Antes de la Navidad tuvimos que resolver varios misterios menores, pero estos fueron misterios distintos, como, por ejemplo. ¿Por qué el Papá Noel entraba por la chimenea? ¿Cómo hace si en el pueblo no hay chimeneas? ¿Cómo iba a hacer para traer los regalos? Este problema se solucionó cuando uno de los primos mayores, que entró en ese momento dijo que cuando no había chimenea, era el niño Dios quien traía los regalos y los dejaba al pie de la cama.
Esa noche antes de la Navidad decidimos quedarnos despiertos para pillar al Niño Dios, o al Papá Noel en el acto de la entrega de los regalos. Para lograr nuestro cometido decidimos poner piedras entre las sabanas de la cama para que nos impidieran conciliar el sueño. Entonces esperamos en silencio con los ojos bien abiertos y piedras molestas contra nuestras costillas.
Evidentemente funcionó muy bien, pues a mitad de la noche vimos cuando una luz maravillosa entró al cuarto como de la nada y fue formando un arco iris que iluminó todos los muebles y subió hasta el techo y después bajó como si fuera a estrellarse contra el suelo para luego desparramarse en fragmentos cristalinos como si el cielo nocturno lleno de estrellas se hubiera entrado a nuestra habitación.

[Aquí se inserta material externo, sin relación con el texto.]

Lemma file_commit s sid blob :
  file_usable s → id_ok (blob_id blob) →
  ∃ s' r, commit_blocking sid blob s = (s', r) ∧ file_usable s' ∧ fs_policy s' = fs_policy s ∧
    (∀ sid', sid' ≠ sid → file_records s' sid' = file_records s sid') ∧
    commit_spec (max_session_bytes (fs_policy s)) blob (file_records s sid) (file_records s' sid) r.
Proof.
  intros Hu Hid. pose proof (commit_effect sid blob s Hid) as He. destruct (Hu) as [Hp Hu'].
  destruct (Hu' sid) as [Hn Hw]. destruct (commit_blocking sid blob s) as [s' r]. simpl in He.
  exists s', r. split; [done|]. set (R := records_in (now (listing_at sid s))) in *.
  set (max := max_session_bytes (fs_policy s)) in *. set (id := blob_id blob) in *.
  set (p := payload blob) in *.
  assert (weight (file_records s sid) = weight R) as Hwt by by apply weight_by_id.
  assert (∀ q, file_records s sid !! id = Some q ↔ R !! record_name id = Some q) as Hlook.
  { intros q. unfold file_records. rewrite by_id_Some by done. naive_solver. }
  destruct (max <? len_u64 p)%Z eqn:Hlen.
  { destruct He as [-> ->]. split; [done|]. split; [done|]. split; [done|].
    apply Z.ltb_lt in Hlen. unfold commit_spec. fold id p.
    destruct (file_records s sid !! id) as [q|] eqn:Hq.
    - split; [done|]. case_bool_decide as Hqp; [|by right].
      pose proof (weight_lookup _ _ _ (proj1 (Hlook q) eq_refl)). unfold len_u64 in Hlen.
      subst q. lia.
    - rewrite Hwt. replace (max <? _)%Z with true; [done|]. symmetry. apply Z.ltb_lt.
      unfold len_u64 in *. lia. }
  pose proof He as (_&_&Hc). unfold committed in Hc. fold R id p max in Hc.
  unfold commit_spec. fold id p.
  destruct (R !! record_name id) as [q|] eqn:Hq.
  - destruct Hc as [Hs Hr].
    destruct (file_effect _ _ _ _ _ Hu He (still_now _ _ Hs) Hn Hw) as (?&?&?&Hrec).
    split; [done|]. split; [done|]. split; [done|]. rewrite (proj2 (Hlook q) eq_refl).
    split; [exact Hrec|]. destruct Hr as [->|[_ []%not_faulty]].
    case_bool_decide; [done|by left].
  - assert (file_records s sid !! id = None) as ->.
    { apply eq_None_not_Some. by intros [q' Hq'%Hlook]. }
    pose proof (commit_spec_full max blob (by_id R) ltac:(apply Hp)) as Hfull. fold p in Hfull.
    rewrite Hwt. rewrite weight_by_id in Hfull by done. rewrite Hfull in Hc.
    destruct (max <? Z.of_nat (weight R) + len_u64 p)%Z eqn:Hq'.
    + destruct Hc as [Hs Hr].
      destruct (file_effect _ _ _ _ _ Hu He (still_now _ _ Hs) Hn Hw) as (?&?&?&Hrec).
      split; [done|]. split; [done|]. split; [done|]. split; [exact Hrec|].
      by destruct Hr as [->|[_ []%not_faulty]].
    + destruct Hc as [_ Hr]. apply fine_Ok in Hr as ([]&->&Hnow&Hall).
      pose proof (Hall _ Hnow) as HR'. fold R in HR'.
      destruct (file_effect _ _ _ _ _ Hu He HR') as (?&?&?&Hrec).
      * intros n q [[<- _]|[_ Hq2]]%lookup_insert_Some; [by exists id|by eapply Hn].
      * rewrite weight_insert by done. apply Z.ltb_ge in Hq'. unfold len_u64 in Hq'. lia.
      * split; [done|]. split; [done|]. split; [done|]. split; [|done].
        rewrite Hrec. by apply by_id_insert.
Qed.

Lemma erodes_weight names R R' : erodes names R R' → weight R' ≤ weight R.
Proof.
  intros He. assert (R' ⊆ R) as Hsub.
  { apply map_subseteq_spec. intros n p Hp. destruct (He n) as [<-|[_ Hn]]; [done|congruence]. }
  clear He. revert R Hsub. induction R' as [|n p R' Hn IH] using map_ind; intros R Hsub.
  { unfold weight at 1. rewrite map_to_list_empty. simpl. lia. }
  assert (R !! n = Some p) as HRn.
  { eapply lookup_weaken; [|exact Hsub]. apply lookup_insert_eq. }
  rewrite weight_insert by done. rewrite <- (insert_delete_id R n p) by done.
  rewrite weight_insert by apply lookup_delete_eq. apply Nat.add_le_mono_l, IH.
  apply map_subseteq_spec. intros m q Hq. rewrite lookup_delete_ne.
  - eapply lookup_weaken; [|exact Hsub]. rewrite lookup_insert_ne; [done|]. by intros ->; congruence.
  - intros ->. congruence.
Qed.

Lemma erodes_named names R R' : erodes names R R' → named R → named R'.
Proof. intros He Hn n p Hp. destruct (He n) as [Heq|[_ Hnone]]; [apply (Hn n p)|]; congruence. Qed.

(** A removal that answers [Ok] without failing accesses. *)
Lemma file_removed sid w w' names r :
  file_usable w → effect sid w w' (λ l l', removed names l l' r) →
  r = Ok tt ∧ file_usable w' ∧ fs_policy w' = fs_policy w ∧
  (∀ sid', sid' ≠ sid → file_records w' sid' = file_records w sid') ∧
  ∃ R', file_records w' sid = by_id R' ∧ named R' ∧
    ∀ n, (names n → R' !! n = None) ∧
         (¬ names n → R' !! n = records_in (now (listing_at sid w)) !! n) ∧
         (∀ p, R' !! n = Some p → records_in (now (listing_at sid w)) !! n = Some p).
Proof.
  intros Hu He. pose proof He as (_&_&[_ Hev]&Hr). apply fine_Ok in Hr as ([]&->&Hgone).
  destruct (Hu) as [_ Hu']. destruct (Hu' sid) as [Hn Hw].
  destruct (file_effect _ _ _ _ _ Hu He eq_refl) as (?&?&?&Hrec).
  { by eapply erodes_named. }
  { apply erodes_weight in Hev. lia. }
  do 4 (split; [done|]). eexists. split; [exact Hrec|]. split; [by eapply erodes_named|].
  intros n. destruct (Hev n) as [Heq|[Hnm Hnone]].
  - split; [|split]; [|done|by rewrite Heq]. intros Hnm. apply Hgone; [apply now_in_listings|done].
  - split; [done|]. split; [done|]. intros p Hp. congruence.
Qed.

Lemma file_remove s sid ids :
  file_usable s → ∃ s', remove_blocking sid ids s = (s', Ok tt) ∧ file_usable s' ∧
    fs_policy s' = fs_policy s ∧
    (∀ sid', sid' ≠ sid → file_records s' sid' = file_records s sid') ∧
    file_records s' sid = filter (λ ip, ip.1 ∉ ids) (file_records s sid).
Proof.
  intros Hu. pose proof (remove_effect sid ids s) as He. destruct (remove_blocking sid ids s) as [s' r].
  simpl in He. destruct (file_removed _ _ _ _ _ Hu He) as (->&?&?&?&R'&Hrec&Hn'&HR').
  exists s'. do 4 (split; [done|]). rewrite Hrec. apply map_eq. intros id. apply option_eq. intros p.
  destruct (Hu) as [_ Hu']. destruct (Hu' sid) as [Hn _].
  rewrite map_lookup_filter_Some, by_id_Some by done. unfold file_records. rewrite by_id_Some by done.
  destruct (HR' (record_name id)) as (Hin&Hout&Hsub). simpl.
  assert (record_name id ∈ record_name <$> ids ↔ id ∈ ids) as Hiff.
  { rewrite list_elem_of_fmap. split; [by intros (?&?%record_name_inj&?); subst|by exists id]. }
  destruct (decide (id ∈ ids)) as [Hid|Hid].
  - rewrite Hin by by apply Hiff. naive_solver.
  - rewrite Hout by by rewrite Hiff. naive_solver.
Qed.

Lemma file_delete s sid :
  file_usable s → ∃ s', delete_session_blocking sid s = (s', Ok tt) ∧ file_usable s' ∧
    fs_policy s' = fs_policy s ∧
    (∀ sid', sid' ≠ sid → file_records s' sid' = file_records s sid') ∧ file_records s' sid = ∅.
Proof.
  intros Hu. pose proof (delete_effect sid s) as He. destruct (delete_session_blocking sid s) as [s' r].
  simpl in He. destruct (file_removed _ _ _ _ _ Hu He) as (->&?&?&?&R'&Hrec&Hn'&HR').
  exists s'. do 4 (split; [done|]). rewrite Hrec. apply map_empty. intros id.
  apply eq_None_not_Some. intros [p [_ Hp]%by_id_Some]; [|done].
  by rewrite (proj1 (HR' _) I) in Hp.
Qed.

#[export] Instance file_store_laws : ReplayStoreLaws ReplayFs := {
  usable := file_usable;
  records := file_records;
  load_law := file_load;
  commit_law := file_commit;
  remove_law := file_remove;
  delete_law := file_delete
}.
End file.

(** ** The store in memory *)

Definition pairs (records : list ReplayStoreBlob) : list (string * string) := pair_of <$> records.

Definition memory_records (s : MemoryModelReplayStore) (sid : string) : Records :=
  list_to_map (pairs (default [] (mem_sessions s !! sid))).

Definition memory_usable (s : MemoryModelReplayStore) : Prop :=
  mem_poisoned s = false ∧ policy_ok (mem_policy s) ∧
  ∀ sid, NoDup (blob_id <$> default [] (mem_sessions s !! sid)).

Lo último que recuerdo de esa noche fue cuando esas luces bailarinas comenzaron a caer sobre nuestros párpados y nos puso en un trance hipnótico. Cuando nos despertamos en la mañana el día estaba esplendoroso lleno de sol y viento. Al pie de nuestras camas estaban los regalos. Ese misterio se resolvió frente a nuestros ojos. Y ya jamás volvimos a tener dudas.
Para nuestra sorpresa, las piedras que habíamos puesto entre las sábanas se habían convertido en chocolates rellenos de crema. Era la Navidad de 1946, esperándonos afuera para celebrarla con nuestras familias, junto a un árbol tropical de Navidad sin nieve.